The Molecular Basis of Maple Syrup Urine Disease

Author(s)

Chloe Jensen, Liberty UniversityFollow

Publication Date

Spring 5-3-2024

School

School of Health Sciences

Major

Biology: Biomedical Sciences

Keywords

msud, genetic disorders, maple syrup urine disease, metabolic disease, bcaa

Disciplines

Congenital, Hereditary, and Neonatal Diseases and Abnormalities | Medical Genetics | Nutritional and Metabolic Diseases

Recommended Citation

Jensen, Chloe, "The Molecular Basis of Maple Syrup Urine Disease" (2024).
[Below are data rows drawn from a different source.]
(* ===== verification/StreamSpec.v ===== *)
(** * What a stream guarantees

    The event table of a job implements an append-only log of texts that may be
    closed once: appending refines the log's step, reading returns its pages,
    and a settled stream is complete. *)
From S2P Require Import Prelude Text Float64 Fixed Tier Policy Routing Billing Ledger Net AntiAbuse StandardData Hardware Fingerprint Store Envelope Api Snapshot Tables Lease Postings Complete Settled Requests Quotes Dispatch DispatchSpec JobOps RegulatedRoutes Admission RegulatedJobs Lifecycle Progress RegulatedSpec Reservations Results Streams.

Local Open Scope string_scope.
Local Open Scope list_scope.
Local Open Scope Z_scope.

(** ** The abstract log *)

Record Log : Type := mkLog { texts : list string; closed : bool }.

Definition empty_log : Log := mkLog [] false.
Definition log_texts (log : Log) : Z := Z.of_nat (length (texts log)).
Definition log_size (log : Log) : Z := log_texts log + (if closed log then 1 else 0).

(** The event with the next number is added, nothing after the end, and an end
    only after some text. *)
Definition log_next (log : Log) (req : JobStreamEventRequest) : option Log :=
  if closed log || negb (log_texts log =? event_sequence req) then None
  else match kind req, event_data req with
  | Data, Some d => Some (mkLog (texts log ++ [d]) false)
  | UpstreamDone, None => if log_texts log =? 0 then None else Some (mkLog (texts log) true)
  | _, _ => None
  end.

(** The event is in the log already. *)
Definition log_has (log : Log) (req : JobStreamEventRequest) : Prop :=
  match kind req with
  | Data => texts log !! Z.to_nat (event_sequence req) = event_data req
  | UpstreamDone => closed log = true ∧ event_sequence req = log_texts log
  end.

(** The events a page of the log shows. *)
Definition log_page (log : Log) (from limit : Z) : list JobStreamEvent :=
  take (Z.to_nat limit)
    (imap (λ i t, mkEvent (from + Z.of_nat i) t) (drop (Z.to_nat from) (texts log))).

(** ** The rows of an attempt *)

Lemma elem_of_attempt_events db id attempt p :
  p ∈ attempt_events db id attempt ↔ db !! p.1 = Some p.2 ∧ p.1.1.1 = id ∧ p.1.1.2 = attempt.
Proof.
  unfold attempt_events. rewrite elem_of_filter_b. destruct p as [k r]. rewrite elem_of_map_to_list, andb_true_iff, !Z.eqb_eq. done.
Qed.

Lemma NoDup_attempt_events db id attempt : NoDup (attempt_events db id attempt).*1.
Proof. apply NoDup_fst_filter, NoDup_fst_map_to_list. Qed.
(* ===== verification/Journeys.v ===== *)
(** * The journey of one job

    From its creation through the worker's hands back to the consumer: what is
    delivered, what a repeated report answers, and how an abandoned job ends. *)
From S2P Require Import Prelude Text Float64 Fixed Tier Policy Routing Billing Ledger Net AntiAbuse StandardData Hardware Fingerprint Store Envelope Api Snapshot Tables Lease Postings Complete Settled Requests Quotes Dispatch DispatchSpec JobOps RegulatedRoutes Admission RegulatedJobs Lifecycle Progress RegulatedSpec Reservations.

Local Open Scope string_scope.
Local Open Scope list_scope.
Local Open Scope Z_scope.

(** ** Instances only drain *)

Definition drained (a b : option InstanceRow) : Prop :=
  b = a ∨ ∃ r r', a = Some r ∧ b = Some r' ∧ instance_status r = Draining
                ∧ instance_status r' = Unpublished ∧ instance_node r' = instance_node r.

Definition drains (st st' : State) : Prop :=
  ∀ i, drained (instances st !! i) (instances st' !! i).

Lemma drains_trans a b c : drains a b → drains b c → drains a c.
Proof.
  intros H1 H2 i. destruct (H1 i) as [E1|(r & r' & Ea & Eb & Hd & Hu & Hn)]; destruct (H2 i)
    as [E2|(s & s' & Ea2 & Eb2 & Hd2 & Hu2 & Hn2)].
  - left. congruence.
  - right. exists s, s'. split_and!; congruence.
  - right. exists r, r'. split_and!; congruence.
  - congruence.
Qed.

Lemma finalize_drains st now i : drains st (finalize_draining_instance st now i).
Proof.
  intros k. unfold finalize_draining_instance. destruct i as [i|]; [|by left].
  destruct (instances st !! i) as [row|] eqn:E; [|by left].
  destruct (_ && _) eqn:Hc; [|by left]. simpl.
  destruct (decide (i = k)) as [<-|Hne].
  - right. exists row, (instance_unpublished row now). rewrite lookup_insert_eq.
    apply andb_true_iff in Hc as [[Hd _]%andb_true_iff _]. apply bool_decide_eq_true in Hd. done.
  - left. by rewrite lookup_insert_ne.
Qed.

Lemma reap_expired_drains st now st' : reap_expired_terminal_leases st now = Ok st' → drains st st'.
Proof.
  unfold reap_expired_terminal_leases. intros H. apply bind_Ok in H as (st1 & H & [= <-]).
  apply drains_trans with st1.
  - revert H. apply fold_each_ind; [|by left].
    intros s p s' _ Hs H. eapply drains_trans; [exact Hs|]. unfold expire_terminal_lease in H.
    apply bind_Ok in H as (s1 & (b & -> & _)%release_Ok & H).
    apply bind_Ok in H as (s2 & (m & -> & _)%update_leased_attempt_Ok & [= <-]).
    apply (finalize_drains (update_job (with_attempts (with_books s b) m) p.1 _)).
  - intros k. unfold unpublish_drained. simpl. rewrite map_lookup_imap.
    destruct (instances st1 !! k) as [row|]; [|by left]. simpl.
    destruct (_ && _) eqn:Hc; [|by left]. right. exists row, (instance_unpublished row now).
    apply andb_true_iff in Hc as [[Hd _]%andb_true_iff _]. apply bool_decide_eq_true in Hd. done.
Qed.

(** ** A job that lost its hardware *)

Lemma binding_lost_drains st st' now j :
  unchanged st st' → drains st st' → binding_lost st now j = true → binding_lost st' now j = true.
Proof.
  intros Hun Hd. unfold binding_lost. rewrite (same_nodes _ _ Hun), (same_reports _ _ Hun).
  destruct (regulated_node_id j) as [node|]; [|done]. simpl.
  destruct (nodes st !! node) as [n|]; [|done]. simpl.
  destruct (model_instance_id j) as [i|]; [|done]. simpl.
  destruct (Hd i) as [->|(r & r' & -> & -> & Hdr & Hu & Hn)]; [done|]. simpl.
  destruct (attestation_report_id j) as [report|]; [|done]. simpl.
  destruct (reports st !! report) as [ar|]; [|done]. simpl. rewrite Hu, Hn.
  rewrite !andb_true_iff. intros [Hc _]. split; [done|].
  rewrite (bool_decide_eq_false_2 (Unpublished = Published)) by done.
  simpl. by rewrite orb_true_r.
Qed.

Lemma binding_lost_waits st now j :
  binding_lost st now j = true → status j = Queued ∨ status j = Retry.
Proof.
  unfold binding_lost. repeat (case_match || (intros; done)); simpl.
  repeat match goal with |- context [?o ≫= _] => destruct o; simpl; [|done] end.
  rewrite !andb_true_iff. by intros [[_ H%bool_decide_eq_true] _].
Qed.

Lemma reap_expired_waiting st now st' id j :
  invariant st → reap_expired_terminal_leases st now = Ok st' → jobs st !! id = Some j →
  status j ≠ Leased → jobs st' !! id = Some j.
Proof.
  intros Hinv H Hj Hs. destruct (reap_expired_total st now Hinv) as (st1 & E & _ & _ & Hjobs).
  rewrite E in H. injection H as <-. rewrite Hjobs, Hj. cbn [fmap option_fmap option_map].
  unfold expired_if. rewrite bool_decide_false; [done|]. intros Hin.
  apply list_elem_of_fmap in Hin as (p & -> & Hp).
  destruct (reap_select_spec st (λ p, terminal_lease now p.2)) as [_ Hl].
  destruct (Hl p Hp) as [Hp' Ht%terminal_lease_Leased]. congruence.
Qed.

Lemma reap_select_nonempty st p id j :
  jobs st !! id = Some j → p (id, j) = true → reap_select st p ≠ [].
Proof.
  intros Hj Hp. unfold reap_select.
  assert ((id, j) ∈ sort_by reap_cmp (List.filter p (map_to_list (jobs st)))) as Hin.
  { apply elem_of_sort_by, list_elem_of_In, filter_In.
    split; [by apply list_elem_of_In, elem_of_map_to_list|done]. }
  destruct (sort_by _ _) as [|x l]; [by apply elem_of_nil in Hin|]. done.
Qed.

Lemma reap_invalid_blocked st now id j :
  jobs st !! id = Some j → binding_lost st now j = true →
  reap_invalid_regulated_jobs st now = Err internal.
Proof.
  intros Hj Hl. unfold reap_invalid_regulated_jobs.
  pose proof (reap_select_nonempty st (λ p, binding_lost st now p.2) id j Hj Hl) as Hne.
  destruct (reap_select _ _) as [|p l]; [done|]. simpl. by rewrite fail_unbound_refused.
Qed.

Lemma reaps_blocked st now id j :
  invariant st → jobs st !! id = Some j → binding_lost st now j = true →
  ∃ st1, reap_expired_terminal_leases st now = Ok st1
    ∧ reap_invalid_regulated_jobs st1 now = Err internal.
Proof.
  intros Hinv Hj Hl. destruct (reap_expired_total st now Hinv) as (st1 & E & _ & Hun & _).
  exists st1. split; [done|]. apply (reap_invalid_blocked _ _ id j).
  - eapply reap_expired_waiting; [done..|]. by destruct (binding_lost_waits _ _ _ Hl) as [-> | ->].
  - eapply binding_lost_drains; [exact Hun|by eapply reap_expired_drains|done].
Qed.

(** ** An abandoned job *)

(** The jobs after the reaping, when the limit does not cut it. *)
Definition after_reaping (now : Z) (js : gmap Z JobRow) : gmap Z JobRow :=
  (λ j, if terminal_lease now j then job_failed j now else j) <$> js.

Definition terminal_count (st : State) (now : Z) : nat :=
  length (List.filter (λ p, terminal_lease now p.2) (map_to_list (jobs st))).

Lemma reap_all_terminal st now :
  invariant st → (terminal_count st now ≤ REAP_LIMIT)%nat →
  ∃ st', reap_expired_terminal_leases st now = Ok st' ∧ invariant st' ∧ unchanged st st'
    ∧ jobs st' = after_reaping now (jobs st).
Proof.
  intros Hinv Hle. destruct (reap_expired_total st now Hinv) as (st' & E & Hinv' & Hun & Hjobs).
  exists st'. split_and!; try done. apply map_eq. intros id. rewrite Hjobs.
  unfold after_reaping. rewrite lookup_fmap. destruct (jobs st !! id) as [j|] eqn:Hj; [|done].
  cbn [fmap option_fmap option_map]. f_equal. unfold expired_if.
  assert (id ∈ (reap_select st (λ p, terminal_lease now p.2)).*1 ↔ terminal_lease now j = true) as Hiff.
  { split.
    - intros (p & -> & Hp)%list_elem_of_fmap.
      destruct (reap_select_spec st (λ p, terminal_lease now p.2)) as [_ Hl].
      destruct (Hl p Hp) as [Hp' Ht]. congruence.
    - intros Ht. apply list_elem_of_fmap. exists (id, j). split; [done|].
      unfold reap_select. rewrite take_ge.
      + apply elem_of_sort_by, list_elem_of_In, filter_In.
        split; [by apply list_elem_of_In, elem_of_map_to_list|done].
      + by rewrite sort_by_perm. }
  rewrite (bool_decide_ext _ _ Hiff). destruct (terminal_lease now j); by rewrite ?bool_decide_true,
    ?bool_decide_eq_false_2 by done.
Qed.

Lemma reap_invalid_idle st now :
  (∀ id j, jobs st !! id = Some j → binding_lost st now j = false) →
  reap_invalid_regulated_jobs st now = Ok st.
Proof.
  intros H. unfold reap_invalid_regulated_jobs.
  destruct (reap_select_spec st (λ p, binding_lost st now p.2)) as [_ Hl].
  destruct (reap_select _ _) as [|p l]; [done|].
  destruct (Hl p) as [Hp Hb]; [by left|]. by rewrite (H _ _ Hp) in Hb.
Qed.

(** No regulated job waits for hardware. *)
Definition no_regulated_waiting (js : gmap Z JobRow) : Prop :=
  ∀ id j, js !! id = Some j → confidentiality_mode j = "regulated" → status j ≠ Queued ∧ status j ≠ Retry.

Lemma binding_lost_regulated st now j :
  binding_lost st now j = true → confidentiality_mode j = "regulated".
Proof.
  unfold binding_lost.
  repeat match goal with |- context [?o ≫= _] => destruct o; simpl; [|done] end.
  rewrite !andb_true_iff. by intros [[H%String.eqb_eq _] _].
Qed.

Lemma no_regulated_idle st now :
  no_regulated_waiting (jobs st) → reap_invalid_regulated_jobs st now = Ok st.
Proof.
  intros H. apply reap_invalid_idle. intros id j Hj.
  destruct (binding_lost st now j) eqn:E; [|done]. exfalso.
  destruct (H id j Hj (binding_lost_regulated _ _ _ E)).
  by destruct (binding_lost_waits _ _ _ E).
Qed.

(** ** Failure reports *)

Lemma error_class_roundtrip c : error_class_of_key (job_error_class_key c) = c.
Proof. by destruct c. Qed.
(* ===== verification/NodesWitnesses.v ===== *)
(** * The theorems on nodes and models at a concrete world

    Worker 2 registers a node in an empty registry, reports its health,
    publishes a model and looks it up in the catalogue; and three behaviours
    the code has at its edges. *)
From S2P Require Import Prelude Text Float64 Fixed Billing Ledger AntiAbuse StandardData Hardware Fingerprint Store Envelope Api Snapshot Tables Lease Postings Settled Requests NodeRequests Dispatch JobOps Nodes Models Lifecycle Progress NodesSpec Catalogue Reservations Witnesses.

Local Open Scope string_scope.
Local Open Scope list_scope.
Local Open Scope Z_scope.

Definition blank : State :=
  mkState sample_granted (abuse world) (telemetry world) ∅ ∅ ∅ ∅ ∅ ∅ (mkFleet ∅ ∅ [] ∅ ∅ []) ∅ ∅ ∅.

Lemma blank_registry : registry_ok blank.
Proof. by split; intros *; rewrite ?lookup_empty; try done; intros [? ?]. Qed.

Definition sandboxed : HardwareProfile :=
  mkHardwareProfile "Linux" "6.8" "x86_64" "cpu" 16 65536 [] true false
    [Namespaces; SeccompBpf; Landlock] ∅.
Definition register_request : RegisterNodeRequest :=
  mkRegister " rig " sandboxed ["nsfw"] 2 (Some 80) 1024.

(** *** Registration *)

Definition registered_answer := register_node blank (sample_tx 1000) world_worker register_request.
Definition registered_rig : RegisterNodeResponse :=
  ok_default (mkRegistered 0 Online Enhanced) registered_answer.1.
Definition registered_state : State := registered_answer.2.

Lemma registered_eq :
  register_node blank (sample_tx 1000) world_worker register_request
  = (Ok registered_rig, registered_state).
Proof. apply (answered (mkRegistered 0 Online Enhanced) registered_answer). vm_cast_no_check (eq_refl true). Qed.

Lemma registered_registry : registry_ok registered_state.
Proof. apply (ev_ok _ _ (register_evolves _ _ _ _ _ _ registered_eq)), blank_registry. Qed.

Lemma registration_binds_device_witness :
  ∃ n, nodes registered_state !! registered_node registered_rig = Some n
    ∧ device_key_id n = Some 7 ∧ node_alias n = trim " rig ".
Proof.
  destruct (registration_binds_device blank (sample_tx 1000) world_worker register_request
    blank_registry) as [H _].
  destruct (H _ _ registered_eq) as (n & Hn & _ & Ha & Hd & _). exists n. by split_and!.
Defined.

(** *** Heartbeats *)

Definition healthy : HeartbeatRequest :=
  mkBeat 20000 300 0 (Some 60) (Some 4096) (Some 24576) 0 (Some 30) false None.
Definition warm (t current : Z) : HeartbeatRequest :=
  mkBeat 20000 300 current (Some t) None None 0 None false None.
Definition rig : Z := registered_node registered_rig.

Definition no_beat : HeartbeatResponse := mkBeatResponse 0 "" false None false.
Definition healthy_answer :=
  node_heartbeat registered_state (sample_tx 2000) world_worker rig healthy.
Definition healthy_response : HeartbeatResponse := ok_default no_beat healthy_answer.1.
Definition online_state : State := healthy_answer.2.

Lemma healthy_eq :
  node_heartbeat registered_state (sample_tx 2000) world_worker rig healthy
  = (Ok healthy_response, online_state).
Proof. apply (answered no_beat healthy_answer). vm_cast_no_check (eq_refl true). Qed.

Lemma online_registry : registry_ok online_state.
Proof. apply (ev_ok _ _ (heartbeat_evolves _ _ _ _ _ _ _ healthy_eq)), registered_registry. Qed.

Lemma heartbeat_gates_claims_witness :
  accepting_jobs healthy_response = true
  ∧ ∃ n', nodes online_state !! rig = Some n' ∧ node_status n' = "online".
Proof.
  assert (accepting_jobs healthy_response = true) as Ha by vm_cast_no_check (eq_refl true).
  split; [exact Ha|].
  destruct (heartbeat_gates_claims _ _ _ _ _ _ _ registered_registry healthy_eq)
    as (n & p & n' & _ & _ & Hn' & _ & _ & _ & _ & Ho & _).
  exists n'. split; [exact Hn'|]. by apply Ho.
Defined.

(** A beat every 600 milliseconds. *)
Definition quick_beats (k : nat) : list Beat :=
  (λ i, (sample_tx (600000 * Z.of_nat i), world_worker, healthy)) <$> seq 0 k.
Definition rig_uptime (st : State) : Z :=
  default (-1) (verified_uptime_seconds ∘ standing <$> nodes st !! rig).

Definition no_node : NodeRow := mkNode 0 None "" None "" None None "" "" (mkStanding None 0 0 None 0).
Definition rig_row (st : State) : NodeRow := default no_node (nodes st !! rig).

Lemma rig_registered : nodes registered_state !! rig = Some (rig_row registered_state).
Proof. apply some_default. vm_cast_no_check (eq_refl true). Qed.

Lemma rig_unseen : last_verified_heartbeat_at (standing (rig_row registered_state)) = None.
Proof. vm_cast_no_check (eq_refl (@None Z)). Qed.

Lemma uptime_follows_clock_witness :
  ∃ n', nodes (foldl (beat rig) registered_state (quick_beats 6)) !! rig = Some n'
    ∧ verified_uptime_seconds (standing n')
      - verified_uptime_seconds (standing (rig_row registered_state)) ≤ 540.
Proof.
  assert (clock_after 0 (quick_beats 6) = Some 3000000) as Hc by reflexivity.
  destruct (uptime_follows_clock registered_state rig (rig_row registered_state) 0 (quick_beats 6)
    3000000 rig_registered (λ s E, ltac:(rewrite rig_unseen in E; discriminate E)) Hc)
    as (n' & Hn' & H & _).
  exists n'. split; [exact Hn'|]. apply H.
Defined.

(** The rounding of the seconds: six beats in three seconds verify five. *)
Lemma uptime_outruns_clock :
  rig_uptime (foldl (beat rig) registered_state (quick_beats 6)) - rig_uptime registered_state = 5
  ∧ clock_after 0 (quick_beats 6) = Some 3000000.
Proof. split; [vm_cast_no_check (eq_refl 5)|reflexivity]. Qed.

(** Heat at 82 pauses the node until 75; a beat at full load in between
    overwrites the reason, and the node goes back online at 78. *)
Definition status_after (beats : list HeartbeatRequest) : string :=
  node_status (rig_row (foldl (λ st b, beat rig st (sample_tx 5000, world_worker, b))
    registered_state beats)).

Lemma hysteresis_forgotten :
  status_after [warm 82 0; warm 78 0] = "paused"
  ∧ status_after [warm 82 0; warm 78 2; warm 78 0] = "online".
Proof. split; [vm_cast_no_check (eq_refl "paused")|vm_cast_no_check (eq_refl "online")]. Qed.

(** *** Publishing *)

Definition weights : string := "0123456789abcdef0123456789abcdef0123456789abcdef0123456789abcdef".
Definition publish_request : PublishModelRequest :=
  mkPublish rig "tiny" "tiny-1" "GGUF" weights 1024 4096 0 0 0 1000000 ["chat"].
Definition published_answer :=
  publish_model online_state (sample_tx 3000) world_worker publish_request.
Definition published_tiny : PublishModelResponse :=
  ok_default (mkPublished 0 0 "") published_answer.1.
Definition published_state : State := published_answer.2.

Lemma published_eq :
  publish_model online_state (sample_tx 3000) world_worker publish_request
  = (Ok published_tiny, published_state).
Proof. apply (answered (mkPublished 0 0 "") published_answer). vm_cast_no_check (eq_refl true). Qed.

Lemma publication_is_neutral_witness :
  ∃ m i, models published_state !! published_model published_tiny = Some m
    ∧ published_tier published_tiny = tier m
    ∧ instances published_state !! published_instance published_tiny = Some i
    ∧ instance_model i = published_model published_tiny.
Proof.
  destruct (publication_is_neutral _ _ _ _ _ _ online_registry published_eq)
    as (n & m & i & _ & _ & _ & Hm & _ & _ & _ & Ht & _ & Hi & _ & Him & _).
  exists m, i. split; [exact Hm|]. split; [exact Ht|]. by split.
Defined.

(** The whole path as a run of the registry. *)
Lemma registry_consistent_witness :
  registry_ok (node_run blank [Register (sample_tx 1000) world_worker register_request;
    Heartbeat (sample_tx 2000) world_worker rig healthy;
    Publish (sample_tx 3000) world_worker publish_request]).
Proof.
  apply (registry_consistent blank [Register (sample_tx 1000) world_worker register_request;
    Heartbeat (sample_tx 2000) world_worker rig healthy;
    Publish (sample_tx 3000) world_worker publish_request] blank_registry).
Defined.

(** *** The catalogue *)



(* ===== verification/HonorsWitnesses.v ===== *)
(** * The honours at a concrete world

    Six nodes with contributions from settled jobs, and the days of one node. *)
From S2P Require Import Prelude Text Float64 Fixed Billing Ledger AntiAbuse StandardData Hardware Fingerprint Store Envelope Api Snapshot Tables Lease Postings Settled Requests Dispatch JobOps Lifecycle Progress Reservations Honors HonorsSpec Witnesses.

Local Open Scope string_scope.
Local Open Scope list_scope.
Local Open Scope Z_scope.

Definition six : list Z := [1; 2; 3; 4; 5; 6].

Definition worked (r : ReceiptRow) (contribution : Z) : ReceiptRow :=
  mkReceipt (receipt_id r) (consumer_user_id r) (node_user_id r) (receipt_model_name r)
    (receipt_tier r) (receipt_trust_level r) (receipt_base_cost_micro r)
    (receipt_user_deduction_micro r) (receipt_node_quota_micro r) contribution
    (receipt_contribution_weight_ppm r) (receipt_reserve_micro r) (receipt_settlement_hash r)
    (receipt_created_at r) (receipt_snapshot r).

Definition honored : State :=
  with_receipts
    (with_jobs world_done (list_to_map ((λ k, (k, job_lease leased_job Succeeded (Some (10 + k))
       (Some 4) None 1 (Some 3000) 0)) <$> six)))
    (match receipts world_done !! 5 with
     | Some r => list_to_map ((λ k, (k, worked r (1000000 * Z.max 2 k))) <$> six)
     | None => ∅
     end).

Definition no_honors : NodeHonorStats :=
  mkHonor "" None 0 0 None None None (mkLeaderboard "" 0 0 0 true []).
Definition honors : NodeHonorStats :=
  ok_default no_honors (node_honor_stats honored 4000 12 2000000).
Definition honor_rows : list (Z * Z) := ok_default [] (per_node honored).

Lemma honors_eq : node_honor_stats honored 4000 12 2000000 = Ok honors.
Proof. apply (is_ok_Ok no_honors). vm_cast_no_check (eq_refl true). Qed.
Lemma honor_rows_eq : per_node honored = Ok honor_rows.
Proof. apply (is_ok_Ok []). vm_cast_no_check (eq_refl true). Qed.
Lemma honor_rows_six : Z.of_nat (length honor_rows) = 6.
Proof. vm_cast_no_check (eq_refl 6). Qed.

Lemma leaderboard_counts_nodes_witness :
  suppressed (network_leaderboard honors) = false
  ∧ mkHonorEntry Contributor 5 ∈ board_entries (network_leaderboard honors).
Proof.
  assert (2 * Z.of_nat (length honor_rows) ≤ i64_max) as Hn
    by (rewrite honor_rows_six; vm_compute; discriminate).
  destruct (leaderboard_counts_nodes honored 4000 12 2000000 honors honor_rows honors_eq
    honor_rows_eq Hn) as (Hs & _ & He & _). rewrite honor_rows_six in Hs, He.
  split; [exact Hs|]. apply He; [lia|]. cbn zeta. unfold exact_count.
  rewrite length_fmap, honor_rows_six. by split.
Defined.

Definition week : gmap Z Z := list_to_map [(1, 0); (2, 0); (3, 0); (4, 2); (6, 0)].

Lemma streak_is_clean_run_witness :
  week ≠ ∅ ∧ ∃ days, zero_failure_streak week = Some days ∧ week !! (1 + days) ≠ Some 0.
Proof.
  assert (week ≠ ∅) as Hne by (intros E; apply (f_equal (λ m, m !! 1)) in E; discriminate E).
  split; [exact Hne|].
  assert (∀ day, is_Some (week !! day) → day < i32_max) as Hk.
  { intros day [f Hf]. apply elem_of_list_to_map_2 in Hf. set_unfold in Hf.
    unfold i32_max. naive_solver lia. }
  destruct (streak_is_clean_run week Hne Hk) as (days & E & _ & _ & H).
  exists days. split; [exact E|]. exact H.
Defined.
Senior Honors Theses. 1422.
https://digitalcommons.liberty.edu/honors/1422

Abstract

Maple syrup urine disease (MSUD) is a rare metabolic disorder that is caused by mutations in the branched chain alpha keto acid dehydrogenase enzyme complex (BCKDC). There are three main genes, the BCKDHA, BCKDHB, and DBT, that affect the BCKDC, all contributing to the onset of the disease. MSUD causes encephalopathy, neural deficits, maple syrup scented urine, coma, and even death if not treated due to the aggregation of branched-chain amino acids (BCAAs). There is currently no known cure for patients with MSUD, but the condition can be managed to improve quality of life. This review serves to examine MSUD and understand its pathology, mutations, the populations affected, and explore the treatment methods currently offered while also analyzing new and upcoming research in the field.